About this task:
Every line from the one containing "Hs; apply posted_close]." to the one containing "Lemma start_writes o" in the records below, both included, must be set down exactly, and no other line.

(Items from a dataset)
= = =
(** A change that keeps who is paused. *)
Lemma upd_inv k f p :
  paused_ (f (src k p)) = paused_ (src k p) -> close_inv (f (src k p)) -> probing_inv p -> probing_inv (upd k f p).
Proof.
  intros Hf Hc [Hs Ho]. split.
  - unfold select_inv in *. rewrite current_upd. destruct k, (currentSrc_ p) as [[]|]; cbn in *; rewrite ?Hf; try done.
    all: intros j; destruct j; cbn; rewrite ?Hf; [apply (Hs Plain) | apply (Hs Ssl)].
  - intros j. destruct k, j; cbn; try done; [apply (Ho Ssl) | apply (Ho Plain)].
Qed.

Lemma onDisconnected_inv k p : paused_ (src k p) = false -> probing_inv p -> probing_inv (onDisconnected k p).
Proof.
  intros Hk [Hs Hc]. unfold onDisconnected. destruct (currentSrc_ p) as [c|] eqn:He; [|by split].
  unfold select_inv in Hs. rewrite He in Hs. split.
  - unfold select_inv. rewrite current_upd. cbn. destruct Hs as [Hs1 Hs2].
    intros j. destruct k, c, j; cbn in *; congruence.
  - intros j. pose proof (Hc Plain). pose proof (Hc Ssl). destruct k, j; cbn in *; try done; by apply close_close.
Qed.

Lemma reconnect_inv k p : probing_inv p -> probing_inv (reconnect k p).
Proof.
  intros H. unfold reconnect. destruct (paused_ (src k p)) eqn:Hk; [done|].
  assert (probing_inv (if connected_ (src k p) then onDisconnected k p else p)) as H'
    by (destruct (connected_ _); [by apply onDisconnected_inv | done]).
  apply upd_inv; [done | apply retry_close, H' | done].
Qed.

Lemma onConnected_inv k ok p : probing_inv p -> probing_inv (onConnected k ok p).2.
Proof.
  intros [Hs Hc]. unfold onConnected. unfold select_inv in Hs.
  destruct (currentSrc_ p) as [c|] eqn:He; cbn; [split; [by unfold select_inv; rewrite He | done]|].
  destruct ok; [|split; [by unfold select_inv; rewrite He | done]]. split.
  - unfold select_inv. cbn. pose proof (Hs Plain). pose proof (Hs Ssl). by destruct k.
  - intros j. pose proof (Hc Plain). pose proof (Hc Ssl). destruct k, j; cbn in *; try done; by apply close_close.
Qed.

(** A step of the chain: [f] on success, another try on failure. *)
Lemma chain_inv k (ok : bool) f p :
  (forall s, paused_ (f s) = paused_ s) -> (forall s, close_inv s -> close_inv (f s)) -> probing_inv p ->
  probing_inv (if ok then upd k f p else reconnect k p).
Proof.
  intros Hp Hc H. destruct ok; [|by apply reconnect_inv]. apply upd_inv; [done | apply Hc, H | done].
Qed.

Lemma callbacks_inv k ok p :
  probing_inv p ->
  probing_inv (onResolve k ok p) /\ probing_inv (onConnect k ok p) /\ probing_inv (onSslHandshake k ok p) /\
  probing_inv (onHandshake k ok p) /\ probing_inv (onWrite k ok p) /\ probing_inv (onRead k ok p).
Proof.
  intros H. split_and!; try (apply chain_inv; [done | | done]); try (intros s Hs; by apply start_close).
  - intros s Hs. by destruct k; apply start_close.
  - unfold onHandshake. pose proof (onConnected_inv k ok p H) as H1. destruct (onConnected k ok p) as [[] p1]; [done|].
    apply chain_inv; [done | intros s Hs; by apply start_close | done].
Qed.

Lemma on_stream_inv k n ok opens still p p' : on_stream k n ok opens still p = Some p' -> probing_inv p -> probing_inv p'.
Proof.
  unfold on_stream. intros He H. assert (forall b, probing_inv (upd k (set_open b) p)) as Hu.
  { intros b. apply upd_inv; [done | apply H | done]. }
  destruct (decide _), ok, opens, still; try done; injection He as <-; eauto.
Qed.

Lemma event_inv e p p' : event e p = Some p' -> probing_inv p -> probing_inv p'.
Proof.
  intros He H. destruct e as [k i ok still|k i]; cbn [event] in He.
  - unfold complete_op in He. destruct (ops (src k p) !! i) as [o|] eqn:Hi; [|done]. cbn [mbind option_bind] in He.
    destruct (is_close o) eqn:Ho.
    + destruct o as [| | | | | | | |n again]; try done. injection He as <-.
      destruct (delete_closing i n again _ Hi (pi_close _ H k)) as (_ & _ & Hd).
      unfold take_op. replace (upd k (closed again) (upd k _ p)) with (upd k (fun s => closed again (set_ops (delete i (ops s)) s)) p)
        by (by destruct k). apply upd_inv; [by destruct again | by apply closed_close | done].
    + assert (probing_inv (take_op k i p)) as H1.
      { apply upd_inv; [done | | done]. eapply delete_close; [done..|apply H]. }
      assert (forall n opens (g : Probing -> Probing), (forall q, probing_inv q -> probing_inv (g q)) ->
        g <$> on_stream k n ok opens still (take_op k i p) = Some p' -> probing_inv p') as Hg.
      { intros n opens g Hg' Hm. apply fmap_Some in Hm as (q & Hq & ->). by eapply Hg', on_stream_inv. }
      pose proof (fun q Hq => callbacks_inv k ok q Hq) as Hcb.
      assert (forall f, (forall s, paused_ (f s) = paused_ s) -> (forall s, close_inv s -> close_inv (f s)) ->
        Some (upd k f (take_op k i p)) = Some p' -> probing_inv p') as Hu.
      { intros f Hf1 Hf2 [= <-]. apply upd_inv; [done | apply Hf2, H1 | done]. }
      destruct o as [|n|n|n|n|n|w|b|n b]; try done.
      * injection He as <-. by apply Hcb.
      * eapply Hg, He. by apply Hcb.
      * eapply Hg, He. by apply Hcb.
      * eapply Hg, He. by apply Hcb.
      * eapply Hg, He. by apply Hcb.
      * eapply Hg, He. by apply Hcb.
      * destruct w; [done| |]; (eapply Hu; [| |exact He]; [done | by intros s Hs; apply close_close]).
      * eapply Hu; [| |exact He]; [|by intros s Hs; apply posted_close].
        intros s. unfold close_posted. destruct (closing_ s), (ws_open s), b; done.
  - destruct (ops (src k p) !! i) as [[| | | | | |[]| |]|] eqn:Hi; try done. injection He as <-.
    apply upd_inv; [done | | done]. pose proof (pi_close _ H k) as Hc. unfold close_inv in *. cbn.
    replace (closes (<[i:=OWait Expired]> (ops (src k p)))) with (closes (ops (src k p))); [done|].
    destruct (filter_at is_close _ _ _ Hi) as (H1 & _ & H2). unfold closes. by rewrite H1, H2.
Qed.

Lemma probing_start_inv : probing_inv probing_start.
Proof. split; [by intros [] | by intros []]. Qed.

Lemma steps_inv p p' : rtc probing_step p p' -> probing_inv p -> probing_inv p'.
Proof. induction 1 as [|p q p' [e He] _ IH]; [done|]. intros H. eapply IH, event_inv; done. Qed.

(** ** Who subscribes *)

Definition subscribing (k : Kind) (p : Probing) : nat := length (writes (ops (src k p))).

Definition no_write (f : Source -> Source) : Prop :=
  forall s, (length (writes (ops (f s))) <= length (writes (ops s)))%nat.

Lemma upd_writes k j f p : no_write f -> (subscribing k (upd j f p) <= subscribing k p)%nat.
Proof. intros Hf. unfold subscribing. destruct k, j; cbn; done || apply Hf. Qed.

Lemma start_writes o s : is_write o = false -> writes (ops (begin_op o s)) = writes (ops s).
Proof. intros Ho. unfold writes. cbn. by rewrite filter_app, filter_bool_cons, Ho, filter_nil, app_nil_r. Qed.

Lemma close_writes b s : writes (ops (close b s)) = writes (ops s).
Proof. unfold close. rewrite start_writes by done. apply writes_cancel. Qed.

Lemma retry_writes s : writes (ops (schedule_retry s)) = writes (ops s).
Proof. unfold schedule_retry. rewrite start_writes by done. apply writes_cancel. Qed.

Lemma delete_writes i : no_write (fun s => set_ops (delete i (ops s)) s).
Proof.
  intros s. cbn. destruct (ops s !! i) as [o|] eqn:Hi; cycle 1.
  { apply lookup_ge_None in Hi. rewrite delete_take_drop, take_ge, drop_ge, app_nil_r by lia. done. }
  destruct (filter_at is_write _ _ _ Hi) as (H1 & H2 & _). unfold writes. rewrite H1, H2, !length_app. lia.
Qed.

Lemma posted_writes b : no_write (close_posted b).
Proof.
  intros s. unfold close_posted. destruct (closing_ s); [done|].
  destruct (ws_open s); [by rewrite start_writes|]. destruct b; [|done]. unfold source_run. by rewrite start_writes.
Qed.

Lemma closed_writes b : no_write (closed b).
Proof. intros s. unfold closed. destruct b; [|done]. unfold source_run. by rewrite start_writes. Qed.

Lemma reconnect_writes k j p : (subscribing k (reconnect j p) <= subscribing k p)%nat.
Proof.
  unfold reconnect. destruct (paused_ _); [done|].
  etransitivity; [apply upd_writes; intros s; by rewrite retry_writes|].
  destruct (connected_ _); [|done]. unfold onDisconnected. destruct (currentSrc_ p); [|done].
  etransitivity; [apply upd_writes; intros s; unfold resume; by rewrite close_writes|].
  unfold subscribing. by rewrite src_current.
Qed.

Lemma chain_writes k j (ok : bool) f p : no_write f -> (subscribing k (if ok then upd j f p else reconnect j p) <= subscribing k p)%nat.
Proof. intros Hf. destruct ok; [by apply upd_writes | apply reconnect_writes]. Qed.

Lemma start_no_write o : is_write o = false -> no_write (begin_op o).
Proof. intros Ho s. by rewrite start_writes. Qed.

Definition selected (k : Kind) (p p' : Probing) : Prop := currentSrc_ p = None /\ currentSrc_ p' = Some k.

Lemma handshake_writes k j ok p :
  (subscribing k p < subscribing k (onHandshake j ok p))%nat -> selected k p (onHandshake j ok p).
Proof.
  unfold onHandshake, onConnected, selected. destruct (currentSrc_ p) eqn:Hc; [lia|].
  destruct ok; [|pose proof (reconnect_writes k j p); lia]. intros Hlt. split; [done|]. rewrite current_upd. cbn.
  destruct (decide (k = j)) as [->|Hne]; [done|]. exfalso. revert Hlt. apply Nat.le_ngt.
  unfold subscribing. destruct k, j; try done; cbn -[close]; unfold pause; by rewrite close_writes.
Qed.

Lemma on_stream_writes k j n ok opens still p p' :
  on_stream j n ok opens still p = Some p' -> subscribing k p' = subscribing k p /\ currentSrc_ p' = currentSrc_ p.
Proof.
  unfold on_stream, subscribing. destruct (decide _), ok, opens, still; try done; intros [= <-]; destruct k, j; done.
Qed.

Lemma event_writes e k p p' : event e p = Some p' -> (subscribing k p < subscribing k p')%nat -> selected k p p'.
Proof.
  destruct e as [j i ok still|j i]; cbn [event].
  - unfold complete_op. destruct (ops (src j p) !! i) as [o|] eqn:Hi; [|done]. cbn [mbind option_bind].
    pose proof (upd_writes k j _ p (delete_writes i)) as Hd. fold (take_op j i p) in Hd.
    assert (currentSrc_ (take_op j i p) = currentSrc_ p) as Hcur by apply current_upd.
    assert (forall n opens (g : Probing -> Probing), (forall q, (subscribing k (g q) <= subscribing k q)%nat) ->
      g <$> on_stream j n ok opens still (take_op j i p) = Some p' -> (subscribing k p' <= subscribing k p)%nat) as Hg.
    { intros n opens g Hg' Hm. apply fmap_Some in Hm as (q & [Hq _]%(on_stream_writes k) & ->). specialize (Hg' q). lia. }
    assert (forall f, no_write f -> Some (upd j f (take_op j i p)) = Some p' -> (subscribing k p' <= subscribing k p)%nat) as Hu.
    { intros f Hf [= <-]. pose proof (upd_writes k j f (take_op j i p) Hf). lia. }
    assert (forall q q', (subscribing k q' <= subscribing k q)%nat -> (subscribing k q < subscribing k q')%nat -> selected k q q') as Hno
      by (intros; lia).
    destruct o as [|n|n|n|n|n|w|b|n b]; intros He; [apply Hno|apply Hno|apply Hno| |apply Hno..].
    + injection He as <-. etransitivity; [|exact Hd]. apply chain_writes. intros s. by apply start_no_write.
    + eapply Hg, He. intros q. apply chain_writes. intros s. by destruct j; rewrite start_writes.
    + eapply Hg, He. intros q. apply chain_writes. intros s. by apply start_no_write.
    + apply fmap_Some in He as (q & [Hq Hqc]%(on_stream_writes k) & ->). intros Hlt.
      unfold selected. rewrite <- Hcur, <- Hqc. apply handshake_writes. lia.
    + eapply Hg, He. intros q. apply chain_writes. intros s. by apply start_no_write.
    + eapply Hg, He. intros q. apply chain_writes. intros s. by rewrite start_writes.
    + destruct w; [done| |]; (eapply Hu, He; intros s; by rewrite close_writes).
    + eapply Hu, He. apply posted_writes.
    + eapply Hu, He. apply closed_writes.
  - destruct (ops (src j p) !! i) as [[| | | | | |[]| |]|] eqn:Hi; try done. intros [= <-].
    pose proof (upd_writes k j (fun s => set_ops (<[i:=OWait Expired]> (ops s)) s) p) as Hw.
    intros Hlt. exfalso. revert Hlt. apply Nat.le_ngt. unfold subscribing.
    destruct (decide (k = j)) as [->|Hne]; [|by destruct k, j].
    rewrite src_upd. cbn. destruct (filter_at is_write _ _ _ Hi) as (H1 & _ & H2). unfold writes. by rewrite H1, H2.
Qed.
= = =
Output of the task:
      * eapply Hu; [| |exact He]; [|by intros s Hs; apply posted_close].
        intros s. unfold close_posted. destruct (closing_ s), (ws_open s), b; done.
  - destruct (ops (src k p) !! i) as [[| | | | | |[]| |]|] eqn:Hi; try done. injection He as <-.
    apply upd_inv; [done | | done]. pose proof (pi_close _ H k) as Hc. unfold close_inv in *. cbn.
    replace (closes (<[i:=OWait Expired]> (ops (src k p)))) with (closes (ops (src k p))); [done|].
    destruct (filter_at is_close _ _ _ Hi) as (H1 & _ & H2). unfold closes. by rewrite H1, H2.
Qed.

Lemma probing_start_inv : probing_inv probing_start.
Proof. split; [by intros [] | by intros []]. Qed.

Lemma steps_inv p p' : rtc probing_step p p' -> probing_inv p -> probing_inv p'.
Proof. induction 1 as [|p q p' [e He] _ IH]; [done|]. intros H. eapply IH, event_inv; done. Qed.

(** ** Who subscribes *)

Definition subscribing (k : Kind) (p : Probing) : nat := length (writes (ops (src k p))).

Definition no_write (f : Source -> Source) : Prop :=
  forall s, (length (writes (ops (f s))) <= length (writes (ops s)))%nat.

Lemma upd_writes k j f p : no_write f -> (subscribing k (upd j f p) <= subscribing k p)%nat.
Proof. intros Hf. unfold subscribing. destruct k, j; cbn; done || apply Hf. Qed.

Lemma start_writes o s : is_write o = false -> writes (ops (begin_op o s)) = writes (ops s).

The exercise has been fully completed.